While I’m going to be doing most of the talking, that doesn’t mean I don’t want to hear from you too. I’d love to hear feedback from everyone about my quest. Feel free to leave comments on my posts or shoot me an e-mail. Some time in the near future, I’m planning on setting up a forum as well, so we can really chat it up.

Hang around, grab a spot in the next range stall and let’s get to work.

  1. Enjoying your blog! I picked up the game 2 years ago at 46 years old and also work as a software engineer. Good career, but it’s not golf! Best of luck to you!!

  2. Double Eagle says:

    Thanks, Artful Golfer!

  3. c.a. Marks says:

    Hey there. I just now found your blog and have added you to my Google reader. I am most interested in your progress seeing as how my fiance is a golf pro. Good luck and I’ll be reading.

  4. Double Eagle says:

    Thanks, c.a. I hope you continue to enjoy it.

  5. Paul says:

    Mike, you should read, ‘Bring me the head of Sergio Garcia,(my year of swinging dangerously on the pro golf tour) by Tom Cox….although it might put you off, of wanting to become a golf pro!

  6. Double Eagle says:

    I’ll put that one on my list, Paul.

    At this point, the only thing that will put me off is me. I might find that I’m happy being a teacher or golf coach some day and never even try (or even get good enough to try) being a tour pro, and that’s OK.

  7. Scott says:

    Hey man,
    I really like your site. We actually have a lot in common. I just graduated college at VT and played on the club team while there. I also got hooked on the game in college and I would play everyday in any weather. I work as an engineer as well (mechanical engineer). I have pretty much the same goal as you. My ultimate goal is to make the PGA tour. In fact, I have a bet with my brother for $1,000 that I will have played in a PGA tour event by age 33. It’s a good way to motivate me lol! I would like to learn more about how you are going about pursuing this goal. The way I have been doing it is taking lots of lessons, which has helped a lot. I practice everyday and play each weekend. I workout 3-6 times a week. And I play in a lot of amatuer events where I live in VA. Do you play in a lot of amateur events? I’d like to play more but it gets expensive. I think I played in about 10 or so last summer, the biggest one being the VA state public links.

  8. Double Eagle says:

    Scott, glad you like the site. Thanks for coming by.

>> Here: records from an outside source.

Lemma kstart_ok p V files fb sb0 : running p 1 -> is_fs V files fb ->
  exists t, kstart (mkfsys (crashed p (disk_of V)) fs_ic sb0) = Ret tt (mkfsys t fs_ic Mkfs.sb) /\ bk_ok mk_geom t (mkbabs (disk_view V) [] []).
Proof.
  intros Hp H. pose proof (image_log_disk V files fb H) as HD. destruct (binit_ok p (disk_of V) 1 Hp (ld_blocks _ _ _ HD)) as (B0 & R0 & HB0 & Hd0 & Hz0 & Hw0 & Hn0).
  destruct (read_sb_lst B0 log0 1 V HB0 Hn0 Hd0 (fs_super _ _ _ H) fs_ic sb0) as (B1 & R1 & [E1 E2 E3 E4 E5 E6]).
  assert (Hn1 : forall m, ~ dirty B1 m) by (intros m Hm; apply E3 in Hm as [Hm _]; by apply Hn0 in Hm). assert (Hd1 : disk B1 = disk_of V) by (by rewrite E5, Hd0).
  destruct (initlog_ok B1 1 2 30 (disk_of V) E1 Hn1 Hd1 HD) as (B2 & blk2 & R2 & Hb2 & [F1 F2 F3 F4 F5 F6]).
  assert (Hn2 : forall m, ~ dirty B2 m) by (intros m Hm; apply F3 in Hm as [Hm _]; by apply Hn1 in Hm).
  assert (Hd2 : disk B2 = disk_of V) by (rewrite F5, Hd1; by apply (recovery_idle V files fb)).
  assert (HL : linv (mklst B2 (mklog 2 30 0 false 1 0 blk2)) 1 []) by (apply (recovered_linv _ _ _ (disk_of V)); try done; by rewrite F5, Hd1).
  assert (Hsz : disksize B2 = 1000) by (rewrite <- (length_disk_of V), <- Hd2; apply (bi_disk _ _ _ F1)).
  exists (mklst B2 (mklog 2 30 1 false 1 0 blk2)). split.
  - unfold kstart, blk. erewrite bind_ret; [|unfold zoom; cbn [f_blk]; unfold crashed; erewrite (bio_ret binit) by exact R0; reflexivity].
    erewrite bind_ret; [|unfold iinit; erewrite bind_ret by apply init_locks; erewrite bind_ret by exact R1; reflexivity].
    erewrite bind_ret; [|unfold zoom; cbn [f_blk set_blk set_sb set_bio l_log]; rewrite R2; reflexivity]. done.
  - split; [|split; [apply Forall_nil_2|]].
    + destruct HL as [L1 L2 L3 L4 L5 L6 L7 L8 L9]. by split.
    + cbn [l_bio l_log l_start l_size l_outstanding ab_V ab_H ab_L mk_geom g_n g_cap g_home]. split; [reflexivity|]. split.
      * intros m Hm. rewrite (view_clean B2 1); [by rewrite Hd2|done..].
      * rewrite Hsz. unfold FSSIZE. split; [done|]. split; [intros b Hb; unfold home; lia|]. cbn. lia.
Qed.

(** ** The root directory *)

(** The slots mkfs fills for the files, from inode [i] on. *)
Fixpoint listed (i : Z) (files : list file) : list (Z * list Z) :=
  match files with [] => [] | f :: files' => (i, take DIRSIZ (strip f.1)) :: listed (i + 1) files' end.

Definition root_slots (files : list file) : list (Z * list Z) := (1, [46]) :: (1, [46; 46]) :: listed 2 files.

Fixpoint dirents (i : Z) (files : list file) : list (list Z) :=
  match files with [] => [] | f :: files' => dirent i (strip f.1) :: dirents (i + 1) files' end.

Lemma concat_dirents i files : concat (dirents i files) = entries i files.
Proof. revert i. induction files as [|f files IH]; intros i; [done|]. cbn. by rewrite IH. Qed.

    As far as what I’m doing, it’s pretty much all here. Check out the links along the top and side and you can see the practice and workout plans I’ve used. I really need to update that stuff because my winter routine is much different, and in the spring, I expect to make big changes.

    I also do periodic updates on my progress (the ‘My Progress’ category has all those). I try to put out a lot of information about what I try that does and does not work for me.

    I haven’t played in many events because as I was learning the game, I was more of a solitary player. Since I started this last year, I’ve been working on developing my game and kind of neglected that competitive aspect. However, that’s very important and I’ll be playing more events in 2008. I still need to develop my game (and my body) a lot further to be able to compete in the bigger national amateur events.

    As far was what you’re doing, you have a great leg-up already with playing and practicing so much, and working out regularly. You’re at an advantage with age, too. At 33, I’m on the far side of the mountain. But you’re on your way up. Keep practicing and playing and find a coach/teacher that suits your style.

    At this point, the chance of me playing a PGA Tour event is very, very small, but becoming a teaching pro would be a very welcome career change for me and it’s something that I feel I can accomplish. For you, however, the Tour can be a reality with a lot of hard work and some lucky breaks.

    It’s an expensive game, but try and find a less expensive place to play and practice and really develop your game.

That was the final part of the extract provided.